TRY IT: Where the listing below has a line with "(Some got), q)", write out exactly that line and every line after it, stopping after the line with "Definition ring (buf".

LISTED ENTRIES:
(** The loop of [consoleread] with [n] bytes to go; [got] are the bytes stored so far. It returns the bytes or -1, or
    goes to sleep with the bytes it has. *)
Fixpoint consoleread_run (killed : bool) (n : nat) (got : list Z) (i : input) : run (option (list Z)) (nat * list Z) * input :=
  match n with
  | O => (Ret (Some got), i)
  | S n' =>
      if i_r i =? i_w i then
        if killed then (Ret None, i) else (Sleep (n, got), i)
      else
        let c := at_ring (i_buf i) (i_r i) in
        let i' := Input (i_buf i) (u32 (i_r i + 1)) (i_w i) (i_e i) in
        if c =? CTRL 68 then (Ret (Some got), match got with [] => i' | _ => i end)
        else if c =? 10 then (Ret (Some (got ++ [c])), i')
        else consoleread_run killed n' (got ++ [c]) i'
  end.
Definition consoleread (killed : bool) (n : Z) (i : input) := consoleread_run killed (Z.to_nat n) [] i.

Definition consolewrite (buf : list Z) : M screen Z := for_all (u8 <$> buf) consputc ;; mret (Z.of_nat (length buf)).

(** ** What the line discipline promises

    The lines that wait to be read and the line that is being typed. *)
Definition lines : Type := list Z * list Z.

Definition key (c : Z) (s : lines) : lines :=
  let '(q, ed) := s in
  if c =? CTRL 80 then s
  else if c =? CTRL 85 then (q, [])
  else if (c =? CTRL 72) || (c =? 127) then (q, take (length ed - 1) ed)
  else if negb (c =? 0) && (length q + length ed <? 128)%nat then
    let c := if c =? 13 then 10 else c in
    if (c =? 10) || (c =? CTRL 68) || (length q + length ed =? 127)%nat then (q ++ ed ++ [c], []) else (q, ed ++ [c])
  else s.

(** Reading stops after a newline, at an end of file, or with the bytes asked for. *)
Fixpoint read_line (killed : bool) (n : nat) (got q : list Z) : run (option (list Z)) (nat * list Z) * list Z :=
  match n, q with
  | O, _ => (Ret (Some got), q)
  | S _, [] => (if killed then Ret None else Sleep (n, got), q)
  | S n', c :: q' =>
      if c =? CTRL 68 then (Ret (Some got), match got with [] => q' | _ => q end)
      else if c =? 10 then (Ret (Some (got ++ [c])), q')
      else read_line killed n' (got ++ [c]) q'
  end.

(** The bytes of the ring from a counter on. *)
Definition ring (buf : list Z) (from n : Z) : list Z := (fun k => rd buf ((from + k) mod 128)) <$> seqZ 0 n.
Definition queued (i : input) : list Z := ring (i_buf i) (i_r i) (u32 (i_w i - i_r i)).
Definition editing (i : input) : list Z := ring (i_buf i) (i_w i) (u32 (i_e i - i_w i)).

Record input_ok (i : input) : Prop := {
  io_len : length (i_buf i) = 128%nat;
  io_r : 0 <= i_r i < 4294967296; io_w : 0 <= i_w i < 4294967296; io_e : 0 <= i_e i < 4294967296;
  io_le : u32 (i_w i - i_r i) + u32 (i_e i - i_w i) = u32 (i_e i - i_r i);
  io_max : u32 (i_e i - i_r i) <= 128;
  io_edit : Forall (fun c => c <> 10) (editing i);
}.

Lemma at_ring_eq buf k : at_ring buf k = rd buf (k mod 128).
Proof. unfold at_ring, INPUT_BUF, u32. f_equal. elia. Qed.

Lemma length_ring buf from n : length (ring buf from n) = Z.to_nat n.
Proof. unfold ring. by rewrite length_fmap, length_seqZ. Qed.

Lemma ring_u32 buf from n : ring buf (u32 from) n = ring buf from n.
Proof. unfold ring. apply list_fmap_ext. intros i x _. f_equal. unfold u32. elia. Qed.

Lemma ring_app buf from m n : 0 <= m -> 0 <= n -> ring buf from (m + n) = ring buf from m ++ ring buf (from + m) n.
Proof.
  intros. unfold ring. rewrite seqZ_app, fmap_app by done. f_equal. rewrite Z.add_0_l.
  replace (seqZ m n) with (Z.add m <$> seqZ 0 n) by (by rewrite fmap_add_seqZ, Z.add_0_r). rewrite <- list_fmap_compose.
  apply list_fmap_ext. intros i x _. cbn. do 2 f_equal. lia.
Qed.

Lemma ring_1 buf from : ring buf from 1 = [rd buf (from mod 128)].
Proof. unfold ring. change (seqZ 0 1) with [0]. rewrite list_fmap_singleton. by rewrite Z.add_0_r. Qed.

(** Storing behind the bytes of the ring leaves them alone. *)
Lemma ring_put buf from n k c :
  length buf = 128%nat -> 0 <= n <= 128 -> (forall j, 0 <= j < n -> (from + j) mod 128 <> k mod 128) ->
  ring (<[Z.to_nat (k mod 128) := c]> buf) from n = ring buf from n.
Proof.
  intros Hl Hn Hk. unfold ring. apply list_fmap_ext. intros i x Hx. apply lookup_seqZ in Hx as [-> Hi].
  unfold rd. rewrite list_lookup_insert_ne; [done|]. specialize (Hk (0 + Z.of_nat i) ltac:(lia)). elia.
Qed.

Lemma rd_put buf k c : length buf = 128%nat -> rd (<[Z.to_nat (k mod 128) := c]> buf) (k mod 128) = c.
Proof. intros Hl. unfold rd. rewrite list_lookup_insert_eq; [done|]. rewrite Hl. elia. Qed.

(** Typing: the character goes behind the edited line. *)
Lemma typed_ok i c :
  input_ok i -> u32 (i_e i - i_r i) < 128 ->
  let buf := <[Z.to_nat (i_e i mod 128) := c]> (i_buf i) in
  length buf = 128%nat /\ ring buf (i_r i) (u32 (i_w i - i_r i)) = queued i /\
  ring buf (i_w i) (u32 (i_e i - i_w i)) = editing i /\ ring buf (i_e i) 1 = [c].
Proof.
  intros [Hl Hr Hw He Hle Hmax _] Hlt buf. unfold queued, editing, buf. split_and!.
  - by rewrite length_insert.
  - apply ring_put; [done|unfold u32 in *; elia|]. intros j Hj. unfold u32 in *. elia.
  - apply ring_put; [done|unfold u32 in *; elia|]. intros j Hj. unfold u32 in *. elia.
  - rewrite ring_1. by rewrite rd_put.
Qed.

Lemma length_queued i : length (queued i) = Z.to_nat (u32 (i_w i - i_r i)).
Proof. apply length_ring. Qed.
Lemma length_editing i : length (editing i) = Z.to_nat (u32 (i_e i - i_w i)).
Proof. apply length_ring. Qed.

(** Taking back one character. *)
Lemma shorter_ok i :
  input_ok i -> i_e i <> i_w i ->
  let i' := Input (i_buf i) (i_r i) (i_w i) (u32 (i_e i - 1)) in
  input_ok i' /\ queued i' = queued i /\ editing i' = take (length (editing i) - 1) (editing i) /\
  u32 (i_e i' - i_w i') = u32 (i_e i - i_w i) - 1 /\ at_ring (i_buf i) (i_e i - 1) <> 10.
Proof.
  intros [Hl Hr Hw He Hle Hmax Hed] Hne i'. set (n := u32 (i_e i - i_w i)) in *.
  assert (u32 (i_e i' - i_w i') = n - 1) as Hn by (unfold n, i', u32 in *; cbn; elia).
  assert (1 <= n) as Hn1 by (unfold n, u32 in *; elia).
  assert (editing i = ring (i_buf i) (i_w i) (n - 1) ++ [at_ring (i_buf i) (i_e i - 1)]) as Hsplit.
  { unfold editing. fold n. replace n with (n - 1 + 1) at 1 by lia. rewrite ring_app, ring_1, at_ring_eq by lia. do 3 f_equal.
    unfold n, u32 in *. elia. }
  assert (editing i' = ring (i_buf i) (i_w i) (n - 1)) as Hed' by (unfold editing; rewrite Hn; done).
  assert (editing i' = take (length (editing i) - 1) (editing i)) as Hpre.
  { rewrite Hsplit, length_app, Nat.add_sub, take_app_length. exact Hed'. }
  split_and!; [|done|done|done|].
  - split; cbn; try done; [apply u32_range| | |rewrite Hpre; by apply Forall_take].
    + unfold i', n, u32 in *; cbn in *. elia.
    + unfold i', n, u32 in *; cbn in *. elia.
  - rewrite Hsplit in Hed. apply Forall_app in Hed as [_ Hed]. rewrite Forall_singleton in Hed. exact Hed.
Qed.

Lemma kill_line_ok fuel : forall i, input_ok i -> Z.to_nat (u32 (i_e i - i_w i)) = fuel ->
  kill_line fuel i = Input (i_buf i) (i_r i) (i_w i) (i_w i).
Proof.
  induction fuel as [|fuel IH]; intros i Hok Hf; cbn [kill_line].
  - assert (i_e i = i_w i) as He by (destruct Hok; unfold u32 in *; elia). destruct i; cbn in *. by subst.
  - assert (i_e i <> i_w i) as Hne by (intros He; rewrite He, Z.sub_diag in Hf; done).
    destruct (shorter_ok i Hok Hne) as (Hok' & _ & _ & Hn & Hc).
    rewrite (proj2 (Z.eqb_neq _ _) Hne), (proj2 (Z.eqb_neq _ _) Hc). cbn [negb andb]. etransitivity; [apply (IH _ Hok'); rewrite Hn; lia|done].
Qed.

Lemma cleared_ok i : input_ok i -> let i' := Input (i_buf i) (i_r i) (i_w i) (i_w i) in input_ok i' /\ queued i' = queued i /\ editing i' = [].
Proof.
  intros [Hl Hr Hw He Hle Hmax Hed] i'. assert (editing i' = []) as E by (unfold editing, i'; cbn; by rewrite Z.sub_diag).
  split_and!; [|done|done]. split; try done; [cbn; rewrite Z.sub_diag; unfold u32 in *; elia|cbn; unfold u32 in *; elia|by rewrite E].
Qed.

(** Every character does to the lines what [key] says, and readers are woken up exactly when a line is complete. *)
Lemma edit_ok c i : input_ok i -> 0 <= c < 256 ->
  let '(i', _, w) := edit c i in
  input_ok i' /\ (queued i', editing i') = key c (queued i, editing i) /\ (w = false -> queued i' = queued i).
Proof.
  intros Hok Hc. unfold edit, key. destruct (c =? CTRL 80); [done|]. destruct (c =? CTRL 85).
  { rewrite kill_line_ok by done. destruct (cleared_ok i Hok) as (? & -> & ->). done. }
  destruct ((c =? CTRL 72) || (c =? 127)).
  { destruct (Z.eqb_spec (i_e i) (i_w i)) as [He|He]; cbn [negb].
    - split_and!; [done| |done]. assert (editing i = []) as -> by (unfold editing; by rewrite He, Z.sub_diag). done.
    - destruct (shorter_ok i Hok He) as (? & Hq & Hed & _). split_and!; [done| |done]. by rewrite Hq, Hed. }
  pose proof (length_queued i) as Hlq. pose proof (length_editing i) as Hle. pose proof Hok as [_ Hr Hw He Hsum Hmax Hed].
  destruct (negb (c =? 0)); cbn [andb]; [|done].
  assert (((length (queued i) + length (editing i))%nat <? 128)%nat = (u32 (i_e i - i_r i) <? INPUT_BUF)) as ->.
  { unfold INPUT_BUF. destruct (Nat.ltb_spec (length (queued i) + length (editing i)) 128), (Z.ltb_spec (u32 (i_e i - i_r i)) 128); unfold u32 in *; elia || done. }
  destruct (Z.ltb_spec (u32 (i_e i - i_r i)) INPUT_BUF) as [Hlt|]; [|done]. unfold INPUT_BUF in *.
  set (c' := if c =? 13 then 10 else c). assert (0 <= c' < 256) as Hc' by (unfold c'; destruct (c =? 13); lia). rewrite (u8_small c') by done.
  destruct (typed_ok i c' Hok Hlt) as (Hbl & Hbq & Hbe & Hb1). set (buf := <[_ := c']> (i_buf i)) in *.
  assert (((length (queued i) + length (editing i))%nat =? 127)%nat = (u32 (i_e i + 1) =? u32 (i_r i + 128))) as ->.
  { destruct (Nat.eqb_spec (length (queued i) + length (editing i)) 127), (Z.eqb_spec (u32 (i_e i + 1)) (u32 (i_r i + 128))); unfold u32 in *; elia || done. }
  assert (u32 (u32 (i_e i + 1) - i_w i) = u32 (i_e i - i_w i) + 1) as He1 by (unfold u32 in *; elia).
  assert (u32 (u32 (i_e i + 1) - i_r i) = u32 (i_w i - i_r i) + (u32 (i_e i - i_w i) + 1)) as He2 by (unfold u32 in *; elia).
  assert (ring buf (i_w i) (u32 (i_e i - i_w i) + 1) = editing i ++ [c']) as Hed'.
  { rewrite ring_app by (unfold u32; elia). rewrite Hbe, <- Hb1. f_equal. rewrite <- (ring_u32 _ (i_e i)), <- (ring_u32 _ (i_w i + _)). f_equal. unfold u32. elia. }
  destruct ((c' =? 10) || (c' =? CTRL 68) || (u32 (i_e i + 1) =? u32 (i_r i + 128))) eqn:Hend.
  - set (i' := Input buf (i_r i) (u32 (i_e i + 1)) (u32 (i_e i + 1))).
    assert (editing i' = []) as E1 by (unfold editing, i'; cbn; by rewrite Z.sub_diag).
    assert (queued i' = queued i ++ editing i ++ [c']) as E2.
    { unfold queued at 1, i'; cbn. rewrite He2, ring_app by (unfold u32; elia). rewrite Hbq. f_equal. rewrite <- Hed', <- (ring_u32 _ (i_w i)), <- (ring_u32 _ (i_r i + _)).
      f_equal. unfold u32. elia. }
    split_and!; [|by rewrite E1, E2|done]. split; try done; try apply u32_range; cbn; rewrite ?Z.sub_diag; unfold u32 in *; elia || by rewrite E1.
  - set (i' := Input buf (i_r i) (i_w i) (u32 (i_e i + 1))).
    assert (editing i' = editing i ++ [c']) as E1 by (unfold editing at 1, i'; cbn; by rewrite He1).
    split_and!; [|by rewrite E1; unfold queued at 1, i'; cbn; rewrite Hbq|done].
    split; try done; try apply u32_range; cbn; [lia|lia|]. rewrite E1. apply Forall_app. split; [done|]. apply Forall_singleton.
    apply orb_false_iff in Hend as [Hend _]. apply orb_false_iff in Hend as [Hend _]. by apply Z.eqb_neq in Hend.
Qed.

...

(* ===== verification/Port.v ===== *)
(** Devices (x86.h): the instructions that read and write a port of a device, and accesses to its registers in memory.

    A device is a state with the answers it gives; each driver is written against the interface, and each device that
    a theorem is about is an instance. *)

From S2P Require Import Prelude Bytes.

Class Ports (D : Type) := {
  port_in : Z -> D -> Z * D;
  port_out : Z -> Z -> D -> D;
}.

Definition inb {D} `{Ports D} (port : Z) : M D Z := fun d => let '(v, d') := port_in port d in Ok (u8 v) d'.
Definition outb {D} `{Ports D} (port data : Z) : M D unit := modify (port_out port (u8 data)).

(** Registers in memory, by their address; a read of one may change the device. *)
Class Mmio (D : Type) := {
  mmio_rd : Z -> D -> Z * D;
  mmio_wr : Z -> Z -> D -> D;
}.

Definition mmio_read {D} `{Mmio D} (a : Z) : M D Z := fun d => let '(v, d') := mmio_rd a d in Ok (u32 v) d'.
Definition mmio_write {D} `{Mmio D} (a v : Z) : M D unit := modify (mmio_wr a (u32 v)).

REPLY:
  | O, _ => (Ret (Some got), q)
  | S _, [] => (if killed then Ret None else Sleep (n, got), q)
  | S n', c :: q' =>
      if c =? CTRL 68 then (Ret (Some got), match got with [] => q' | _ => q end)
      else if c =? 10 then (Ret (Some (got ++ [c])), q')
      else read_line killed n' (got ++ [c]) q'
  end.

(** The bytes of the ring from a counter on. *)
Definition ring (buf : list Z) (from n : Z) : list Z := (fun k => rd buf ((from + k) mod 128)) <$> seqZ 0 n.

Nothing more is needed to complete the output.